Premise: In the 1950s, anthropomorphic animals and humans alike struggle with McCarthyism, censorship, and homophobia. One flamboyant pink-furred playwright is caught between all three. Collects Exit Stage Left: The Snagglepuss Chronicles #1-6 and the backup story from Suicide Squad/Banana Splits Special #1.

I'm only passingly familiar with most of the Hanna-Barbera characters from this era, but I think this reimagining does some fascinating things by extrapolating out from basic character traits. The core is, of course, taking the extravagant and theatrical mannerisms of Snagglepuss and making him a closeted Southern playwright working in the style of Tennessee Williams. The whole piece has the heightened language and high melodrama that I associate with Williams' work, in fact.

The story is serious and dark, reflecting the paranoia and hatred of the time as well as reflecting into today's culture. Snagglepuss is persecuted by the House Committee on Un-American Activities, and although his success protects him a little, it protects others not at all.
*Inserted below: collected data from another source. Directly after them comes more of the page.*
Record Extracted : Type := mkExtracted {
  x_template : string;
  x_knobs : list (string * Value);
  x_exceptions : list Exception;
  unset : list string;
  unsupported : list Unsupported;
}.

(** A [BTreeMap] of texts, and [serde_json]'s map: the keys in order. *)
Fixpoint map_insert {A : Type} (k : string) (v : A) (fields : list (string * A)) : list (string * A) :=
  match fields with
  | [] => [(k, v)]
  | (k', v') :: fields' =>
      if bool_decide (k = k') then (k, v) :: fields'
      else if String.ltb k k' then (k, v) :: fields else (k', v') :: map_insert k v fields'
  end.

Definition insert_knob (knobs : list (string * Value)) (name : string) (v : Value) : list (string * Value) :=
  match split_once "."%char name with
  | None => map_insert name v knobs
  | Some (outer, inner) =>
      match assoc outer knobs with
      | None => map_insert outer (Jobject (map_insert inner v [])) knobs
      | Some (Jobject fields) => map_insert outer (Jobject (map_insert inner v fields)) knobs
      | Some _ => knobs
      end
  end.

(** [Display] of an error. *)
Definition show_opt (o : option Z) : string := match o with Some n => "Some(" +:+ pretty n +:+ ")" | None => "None" end.

Definition params_error_text (e : ParamsError) : string :=
  match e with
  | JsonError e => "JSON として読めない: " +:+ e
  | UnknownSchema found => "未知のスキーマ id " +:+ found +:+ "(期待: " +:+ SCHEMA_ID +:+ ")"
  | EmptyTemplate => "template が空"
  | MissingKnob knob => "ノブ " +:+ knob +:+ " が無い(全ノブ必須)"
  | UnknownKnob knob => "未知のノブ " +:+ knob
  | BadType knob value expected => "ノブ " +:+ knob +:+ " の値 " +:+ value +:+ " が型違い(期待: " +:+ expected +:+ ")"
  | OutOfRange knob value min max => "ノブ " +:+ knob +:+ " の値 " +:+ value +:+ " が範囲外(" +:+ show_opt min +:+ "..=" +:+ show_opt max +:+ ")"
  | NotInEnum knob value allowed => "ノブ " +:+ knob +:+ " の値 " +:+ value +:+ " は許された値ではない(許容: " +:+ allowed +:+ ")"
  | ExceptionAtNotPrefix at_ => "例外の at " +:+ at_ +:+ " は (asad, aget, ch) の接頭辞ではない(空も不可)"
  | ExceptionTooFine knob at_ at_depth scope_depth =>
      "例外の at " +:+ at_ +:+ " はノブ " +:+ knob +:+ " のスコープ(深さ " +:+ dec (Z.of_nat scope_depth) +:+ ")より細かい(深さ " +:+
      dec (Z.of_nat at_depth) +:+ ")"
  | DuplicateException knob at_ => "同じノブ " +:+ knob +:+ " に同じ at " +:+ at_ +:+ " の例外が 2 つある"
  | TargetNotInTemplate level id => "例外の対象 " +:+ level +:+ "[" +:+ id +:+ "] がテンプレートに無い"
  | CannotExpandException knob at_ level =>
      "ノブ " +:+ knob +:+ " の例外 " +:+ at_ +:+ " を " +:+ level +:+ " の段に展開できない(テンプレートに明示 id が無い)"
  | TemplateShape what => "テンプレートの形が想定と違う: " +:+ what
  | Xml e => "テンプレートを XML として読めない: " +:+ e
  end.

(** ** Reading the tree *)

(** The leaf below a node; its text as it stands. *)
Fixpoint leaf_text (suffix : list string) (node : Element) : option string :=
  match suffix with
  | [] => Some (raw_text (children node))
  | name :: suffix => match child node name None with Some c => leaf_text suffix c | None => None end
  end.

Fixpoint star_chain (n d : nat) (node : Element) : option Element :=
  match n with
  | O => Some node
  | S n =>
      match element_at_depth d with
      | None => None
      | Some name => match child node name (Some STAR) with Some c => star_chain n (S d) c | None => None end
      end
  end.

Definition star_chain_text (cobo : Element) (spec : KnobSpec) : option string :=
  match child cobo INSTANCE (Some STAR) with
  | None => None
  | Some instance =>
      match star_chain (depth (scope spec)) 1 instance with
      | Some node => leaf_text (suffix spec) node
      | None => None
      end
  end.

Section Extraction.
Context (debug : string -> string) (unescape : string -> result string string).
Context (show_json : Value -> string) (show_f64 : f64 -> string).

Record Hit : Type := mkHit {
  hit_at : result At string;
  hit_text : string;
}.

Fixpoint take_explicit (ids : list string) : list string :=
  match ids with
  | [] => []
  | id :: ids => if bool_decide (id = STAR) then [] else id :: take_explicit ids
  end.

Fixpoint numbers (ids : list string) : result (list Z) string :=
  match ids with
  | [] => Ok []
  | id :: ids =>
      match parse_uint 32 id with
      | None => Err ("non-numeric id " +:+ debug id)
      | Some n => let? ns := numbers ids in Ok (n :: ns)
      end
  end.

Definition classify (instance_is_star : bool) (ids : list string) : result At string :=
  if negb instance_is_star then Err WHY_EXPLICIT_INSTANCE
  else
    let explicit := take_explicit ids in
    if existsb (fun id => negb (bool_decide (id = STAR))) (drop (length explicit) ids) then Err WHY_BELOW_WILDCARD
    else let? ns := numbers explicit in Ok (mkAt (ns !! 0%nat) (ns !! 1%nat) (ns !! 2%nat)).

(** Every node at the depth of the knob, but those that only [*] leads to. *)
Fixpoint walk (n : nat) (spec : KnobSpec) (instance_is_star : bool) (ids : list string) (node : Element) : list Hit :=
  match n with
  | O =>
      if instance_is_star && forallb (fun id => bool_decide (id = STAR)) ids then []
      else match leaf_text (suffix spec) node with
           | Some text => [mkHit (classify instance_is_star ids) text]
           | None => []
           end
  | S n =>
      match element_at_depth (S (length ids)) with
      | None => []
      | Some name => concat (map (fun c => walk n spec instance_is_star (ids ++ [default EmptyString (el_id c)]) c) (children_named node name))
      end
  end.

Definition explicit_hits (cobo : Element) (spec : KnobSpec) : list Hit :=
  concat (map (fun instance => walk (depth (scope spec)) spec (bool_decide (el_id instance = Some STAR)) [] instance) (children_named cobo INSTANCE)).

(** ** Text to value *)

Definition modes (table : list (string * string)) : string := String.concat ", " (map fst table).

(** The one mode that every part maps to. *)
Fixpoint derived_loop (entries : list (KnobSpec * string)) (mode : option string) : result (option string) string :=
  match entries with
  | [] => Ok mode
  | (spec, raw) :: entries =>
      match kind spec with
      | KDerived table =>
          match List.find (fun jx => bool_decide (snd jx = trim raw)) table with
          | None => Err ("parts do not map to one of {" +:+ modes table +:+ "}")
          | Some (this, _) =>
              if match mode with Some previous => negb (bool_decide (previous = this)) | None => false end then
                Err ("parts do not map to one of {" +:+ modes table +:+ "}")
              else derived_loop entries (Some this)
          end
      | _ => Err (knob_name spec +:+ " is not a composite knob")
      end
  end.

Definition derived_mode (entries : list (KnobSpec * string)) : result Value string :=
  let? mode := derived_loop entries None in
  match mode with
  | Some mode => Ok (Jstr mode)
  | None => Err "no parts of the composite knob"
  end.

Definition text_value (spec : KnobSpec) (raw text : string) : result Value string :=
  match kind spec with
  | KInt _ _ | KIntEnum _ => match parse_int 64 text with Some n => Ok (Jint n) | None => Err "not an integer" end
  | KReal _ _ | KRealEnum _ =>
      match parse_f64 text with
      | Some x => if is_finite x then Ok (Jreal x) else Err "not a number"
      | None => Err "not a number"
      end
  | KStrEnum _ => Ok (Jstr text)
  | KBool =>
      if bool_decide (text = "true") then Ok (Jbool true)
      else if bool_decide (text = "false") then Ok (Jbool false) else Err "not a bool (true/false)"
  | KDerived _ => derived_mode [(spec, raw)]
  end.

Definition text_to_value (spec : KnobSpec) (raw : string) : result Value string :=
  let? unescaped := unescape raw in
  let? v := text_value spec raw (trim unescaped) in
  match kind spec with
  | KDerived _ => Ok v
  | _ => match check_value show_json show_f64 spec v with Ok _ => Ok v | Err e => Err (params_error_text e) end
  end.

Definition is_derived (spec : KnobSpec) : bool := match kind spec with KDerived _ => true | _ => false end.

Definition decode (entries : list (KnobSpec * string)) : result Value string :=
  match entries with
  | [(spec, text)] => if is_derived spec then derived_mode entries else text_to_value spec text
  | _ => derived_mode entries
  end.

Definition found_text (entries : list (KnobSpec * string)) : string :=
  let composite := match entries with (spec, _) :: _ => (1 <? length (knob_specs (knob_name spec)))%nat | [] => false end in
  String.concat "," (map (fun st => if composite then default EmptyString (list.last (suffix (fst st))) +:+ "=" +:+ snd st else snd st) entries).

(** ** A knob *)

Definition add_knob (out : Extracted) (name : string) (v : Value) : Extracted :=
  mkExtracted (x_template out) (insert_knob (x_knobs out) name v) (x_exceptions out) (unset out) (unsupported out).
Definition add_exception (out : Extracted) (e : Exception) : Extracted :=
  mkExtracted (x_template out) (x_knobs out) (x_exceptions out ++ [e]) (unset out) (unsupported out).
Definition add_unset (out : Extracted) (name : string) : Extracted :=
  mkExtracted (x_template out) (x_knobs out) (x_exceptions out) (unset out ++ [name]) (unsupported out).
Definition add_unsupported (out : Extracted) (u : Unsupported) : Extracted :=
  mkExtracted (x_template out) (x_knobs out) (x_exceptions out) (unset out) (unsupported out ++ [u]).

Fixpoint star_texts (cobo : Element) (specs : list KnobSpec) : option (list string) :=
  match specs with
  | [] => Some []
  | spec :: specs =>
      match star_chain_text cobo spec with
      | Some text => match star_texts cobo specs with Some texts => Some (text :: texts) | None => None end
      | None => None
      end
  end.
He struggles with the balance between cowardice and pragmatism. Between convictions about the purpose of art and the reality that crossing certain lines means you don't get to make art at all.

The art is lovely, and the realism and detail match the writing well. I couldn't quite get over the no-pants thing, though. It was just so weird! Animals live like humans, look very humanoid, have sex with humans, but don't wear pants.

I appreciated that the collection includes a few pages in the back that explain which elements are taken directly from history and which are adapted or adjusted to fit the story. For example, having the Stonewall Inn exist in the 50's the same way it did in the 60's is a blow to historical accuracy, although I understand why the choice was made for narrative impact.

I didn't love everything about this story - I think the emotional beats and climactic speeches land well, but some of the exposition meanders in the middle issues. Overall, though, it's a strong, fascinating piece.